To raise capital or to bootstrap? That is the question for the entrepreneurs in the position to finance their own companies. There are pros and cons for both; the obvious (pro: maintaining complete control of your company, con: high chances of running out of money) and the not-so-obvious (pro: the business model has to work from the start, con: struggling with imperative but boring aspects like accounting). And, of course, neither choice guarantees success.
Christina Stembel of FarmGirl Flowers knows what it means to bootstrap. With an eye on disrupting the market monopolized by big names like ProFlowers and FTD, the Indiana native wondered if she could launch a business with no backers. Soon enough, she was running a floral delivery company aimed at a millennial audience out of her San Francisco apartment. Stembel went from close to $50,000 in the bank down to just over $400 before she turned that sweet spot corner where profits push you into the black. Just in time, too; Stembel’s landlord told her she could no longer run the business out of the apartment, and she had to purchase space at the San Francisco Flower Market. That was a bit bite out of her budget, so the timing of the business pick-up was excellent.

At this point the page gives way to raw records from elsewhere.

(* ===== verification/Prelude.v ===== *)
(** * vmestimator: a verification of the cardinality estimator

    vmestimator receives Prometheus remote-write requests and reports, per
    stream of its configuration, how many distinct series it has seen lately.
    The path of the data through the program (sources under
    src/app/vmestimator/, vendored packages under src/vendor/):

    - main.go, [/api/v1/write]: protoparser/ decompresses and decodes the
      request and fingerprints every series and, if needed, every label value;
      the deduplicator drops series seen lately; the rest goes to every
      estimator;
    - estimator.go: an estimator filters and groups the series and records each
      fingerprint in one of its buckets, in the HyperLogLog sketch of its
      group, if the group limit allows the group; the buckets rotate in turn,
      each keeping a current and a previous set of sketches;
    - snapshot.go and [/clusternative/snapshot]: an estimator's sketches are
      sent as snapshots and merged by aggregating nodes; churn.go compares
      consecutive snapshots;
    - cardinality_metrics.go: a scrape writes the estimates of the local
      estimators, of the snapshots fetched from the storage nodes and the churn
      ratios as text, and keeps the text for a while;
    - config.go: streams are prepared, and on a reload matched against the
      running estimators.

    ** The files and what they model

    - Prelude: fixed-width integers ([wrap w], the notations [+[w]], [<<[w]]),
      panics ([option], [None] is a panic), slices that panic when out of range
      ([slice_from], [slice_to]), errors ([result]), loops whose body can panic
      ([for_each]) and map iteration in any order ([IterOrder]).
      GoFloat: [float64] as IEEE binary64.  GoText, GoQuote: the text
      formatting and quoting of the standard library in use.
    - HllCodec, CompressedList, Beta, Sketch, SketchBinary: the vendored
      package axiomhq/hyperloglog (utils.go and sparse.go; compressed.go;
      beta.go; hyperloglog.go; the binary form).  SketchSpec is the interface
      the rest of the program is verified against: the class [SketchOps] of the
      operations vmestimator calls and the class [SketchSpec] of their laws in
      terms of the set of hashes a sketch stands for; Sketch discharges it, so
      the theorems about estimators hold for this sketch and for any other with
      the same contract (witnesses use one that keeps the set itself).
    - XXHash: the vendored cespare/xxhash/v2 and the digest pools; it
      discharges the interface [Xxhash] of Types.
    - Types, ProtoReader, Proto: the time series; the field reader of vendored
      easyproto/reader.go; UnmarshalProtobuf and parseRequestBody of
      protoparser/write_request.go and streamparser.go, with the pools of
      buffers and unmarshalers they recycle.  Snappy: the block decoder of
      vendored golang/snappy, with a specification of its format.
    - Bloom, Dedup: deduplicator.go, the lock-free bloom filter as a step
      relation over its loads and compare-and-swaps.
    - Config: config.go up to loadConfig, and estimatorID.
    - GroupSize, Estimator: estimator.go; one [Record] per struct, one
      definition per method.  EstimatorInsert relates an estimator to its
      abstract state, a family of hash sets by group key for the current and
      the previous half of each bucket ([est_repr]); EstimatorWindow speaks
      about all buckets together, EstimatorLife about every estimator reachable
      from newEstimator, EstimatorSnapshot about toSnapshot, EstimatorTyped
      about the shape of the data ([est_typed], [snapshot_typed]),
      EstimatorConcurrent about interleaved batches, EstimatorSnapshotConcurrent
      about a snapshot taken while the estimator works (the maps of the buckets
      are in a store, to which the buckets and the snapshot refer), GroupKey
      about the texts that are hashed to the keys of groups; Rotation is the
      goroutine [runRotation] over readings of the clock;
      EstimatorExamples applies their theorems to concrete estimators.
    - Snapshot, Churn: snapshot.go and churn.go without the text output, which
      is Metrics: the lines of snapshot.go, churn.go and estimator.go as bytes.
    - Reload: readConfig, loadConfig and a round of startConfigReloader of
      config.go, invalidateCardinalityCache of cardinality_metrics.go and the
      [/reset] request of main.go over one record [world] of the package-level
      variables.  The stop channels of the estimators have an identity there
      ([chans]): newEstimator makes one, stop closes it, and closing a closed
      one is a panic.  WriteHandler: the callback of the [/api/v1/write] request over
      [world].  DedupWindow: that callback together with the turns of the
      deduplicator's and the estimators' goroutines, as events with times.
      Scrape: the rest of cardinality_metrics.go; ScrapeRace: a scrape that
      read the list of estimators before a reload and writes them after it.
    - ReloadRace: the same callback and [loadConfig], taken apart into their
      atomic steps (the loads and stores of the list [estimators] and of the
      pointers [bfs], the look-up, the reading of the size and the addition in
      a filter, one insert into one estimator), which any number of requests,
      a reload and the rotations take in any order; estimators and filters are
      objects in a memory, referred to by number; stopping the estimators is
      left to Reload.  ReloadSerial checks the steps of the callback against
      [write_callback]; DedupOvershoot counts what
      concurrent requests add to a filter.
    - Server: main.go, the composition of all of the above: the start, the
      shutdown, the routing of requests to the handlers, and the program as a
      step relation whose steps are requests, scrapes, rounds of the rotation
      goroutines (each with the division by its period), and wake-ups of the
      reloader.  EndToEnd follows the data from
      the bytes of write requests to the reply of a snapshot request.

    ** What the theorems show

    - Sketches (Sketch_merge_union, Sketch_insert_order, Sketch_binary_roundtrip
      and others): a sketch depends on the set of hashes only; merging is union;
      the binary form, the sparse codes and the compressed list lose nothing.
      Hashing in pieces is hashing at once (digest_streaming).
    - Estimators (insertMany_exact, insertMany_refines, concurrent_batches,
      concurrent_snapshot, estimator_lifetime, toSnapshot_spec, estimator_shape,
      group_key_values): inserting a batch is exact below the group limit, also
      when other batches are inserted at the same time, and implements the
      abstract inserts in any case; what is reported is what was recorded in the
      last two turns of the rotation, and a snapshot taken while batches,
      rotations and resets go on is still made of recorded hashes and misses
      none of a bucket that rotates at most once (of its current half) or not at
      all (of both); series with the same of the group-by labels share a key
      only if they share the values (up to collisions of the hash); nothing
      panics from creation on, with resets of a global estimator allowed once
      each of its buckets has rotated ([lifetime_ok]; a reset before that does
      panic, which is stated as a theorem, reset_spec); the group limit holds
      for one writer and is exceeded by less than the number of buckets for
      concurrent ones; every group has a value for every key and a sketch.  The
      snapshot under concurrency is that of a group estimator.
    - Time (runRotation_grid, runRotation_window): the buckets are rotated on a
      fixed grid; what the current halves hold is reported for the next [n]
      ticks, those of half an interval, and a series no longer than [2 n] ticks
      after it was last seen.
    - End to end (sent_series_reported, held_back_reported): without a
      deduplicator what clients send in write requests is what a snapshot
      request returns; with one, what was received lately enough, although it holds most of it back (no
      bloom filter giving a false positive, which is a hypothesis on the run).
    - Cluster (cluster_aggregation, scraped_cluster, snapshot_request_spec): the
      union of the nodes' windows is reported, in whatever order the snapshots
      arrive; a node that cannot be read leaves the churn state alone
      (failed_fetch_keeps_churn).
    - Text (snapshot_writeMetrics_spec, group_line_injective,
      writeCardinalityMetrics_spec): which groups have a line, that a line
      determines the values of its group whatever they hold (two groups can
      have the same values: [missing_and_empty]), and what a scrape writes,
      caches and leaves unchanged, if the storage nodes send well-formed
      snapshots or fail.
    - Deduplicator: no false negatives, also under interleaved [add]s; at most
      a quarter of the bits are ever set; a series is forgotten after one interval
      (rotation_forgets); which series of a batch are forwarded, which dropped
      and which remembered (deduplicator_filter_spec).
    - Requests during a reload (reload_loses_nothing, requests_deliver,
      filter_overshoot): with every interleaving of requests,
      a reload and the rotations nothing panics, the requests end, and what the
      deduplicator remembers, unless the reload is about to reset that filter,
      is in every estimator of the list or in the hands of a request that will
      insert it there (which is why [loadConfig] stores the list first and
      resets afterwards); each request beyond the first can add at most one
      series too many to a filter.
    - Requests (write_request_spec, snappy_Decode_exact,
      parseRequestBody_roundtrip, UnmarshalProtobuf_total): exactly the blocks
      of the snappy format are decompressed, to what they stand for; decoding
      inverts encoding whatever the recycled buffers hold, terminates on any
      bytes and allocates no more than half the body's size in series and
      labels; a write request is all or nothing and reaches every estimator
      once.
    - Configuration: prepared streams are well formed and have distinct ids;
      a reload keeps the running estimators equal to the active config, and a
      failed one changes nothing; filters match what their selector says.
    - Churn: what an update does to the baselines, and the range of the ratio.
    - The program (program_never_panics, program_stops_once,
      reload_needs_auth): from the start on no request, scrape, round of a
      goroutine or reload panics and the estimators are those of the active
      config, but for the [/reset] above, a deduplication interval of exactly
      30 seconds, stream intervals that leave a bucket no nanosecond
      ([tiny_interval_panics]) and malformed snapshots from storage nodes
      ([global_without_group]), where the program does panic; in every state
      the open stop channels are those of the active estimators, and each is
      closed once; and a reload by request needs the key.

    ** Fuel and bounds

    The loops over protobuf fields and over the elements of a snappy block have
    the number of bytes plus one as fuel; each takes at least one byte, and the
    totality theorems of Proto and Snappy prove the fuel is enough.  The same holds for the loops of the
    compressed list, of the hash and of quoting (bytes), of [chunks] (keys) and
    of [decodeSnapshots] (messages, each of which shortens the stream).
    Theorems carry the program's own bounds: batches below 2^31 series (implied
    for requests below 4 GiB), precisions in [4, 18], deduplicators below 2^53
    series, fewer than 2^31 streams.  Counters are unbounded integers where only
    metrics read them.

    ** Parameters

    The metricsql parser ([MetricsQL]), the YAML decoder and the file system
    ([ConfigSource]), the zstd decompressor ([Codecs]), the random numbers
    ([FastRand]), the transcendental functions of package math ([GoMath]), the
    table of printable runes ([UnicodeTables]), the HTTP client with the gob
    decoder ([Peers]), the HTTP library of the server ([HttpServer]), the order
    of Go maps ([IterOrder], [KeyOrder]) and of the fetching goroutines
    ([Interleaving]).  The laws assumed of them: a random number is below its
    bound, the orders are permutations, reading a message shortens the stream,
    and the documented values of [math.Log] and [math.Pow] that an estimate
    uses.  Theorems about scrapes of storage nodes assume besides that what is
    decoded of the configured nodes' answers are snapshots ([peers_honest]):
    their sketches are sketches, their groups have their values, a global one
    has its group; the code does not check that.

    ** Not modelled

    The metrics of the program about itself (counters and gauges of the metrics
    package) beyond those the handlers' code reads or returns; flag parsing,
    listening, TLS, log output and the push of metrics, which are calls of
    libraries; the blocking of the goroutines' select loops (their bodies are
    steps with the clock as an argument) and of mutexes (an operation under a
    lock is one step); the interleaving of whole requests in Server, whose
    steps are complete (ReloadRace interleaves the callbacks of write requests
    with a reload and the rotations, with an insert of a batch as one step;
    Bloom, GroupSize, EstimatorConcurrent and EstimatorSnapshotConcurrent
    interleave the operations within an estimator or a filter); the
    assembly versions of the hash and of the snappy decoder; the pools of the
    buffers that text is written in, which are emptied before use.  The strings
    of decoded labels share the memory of the request's buffer in the code; the
    estimator clones those it keeps, so the model's strings are values.  The
    third-party selector parser, zstd and gob are parameters; the function
    [hash] of estimator.go is used by tests only. *)
From stdpp Require Export base tactics numbers list gmap fin_sets option strings sorting.
From Stdlib Require Export ZArith Lia.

Stembel says that hiring her first employee was the scariest part of the whole process: “Now it’s not just ‘maybe I can’t eat much this week.’ Somebody else now is also relying on you for their livelihood.” Her company was succeeding, though, and it wasn’t long before the brand began getting recognized and business boomed. When she began, she promised herself at least two years to make the idea work. It worked. Revenue is now in the tens of millions, and FarmGirl Flowers has more than 100 employees. Stembel took that big bootstrapping risk and it definitely paid off. Today she’s shipping hundreds of bouquets every day and has well-deserved pride in what she has built.
Deborah Sweeney of My Corporation wrote in Startup Nation about her three biggest tips for bootstrapping: Grow in small increments, don’t be too eager to bring on investors, and look at bootstrapping from a positive perspective. These are really a great foundation for building a business you can both fund and manage in a timeline most aligned with success. The sense of accomplishment achieved by maintaining a business on your own, even before you pass into the profitable phase, is hard to beat.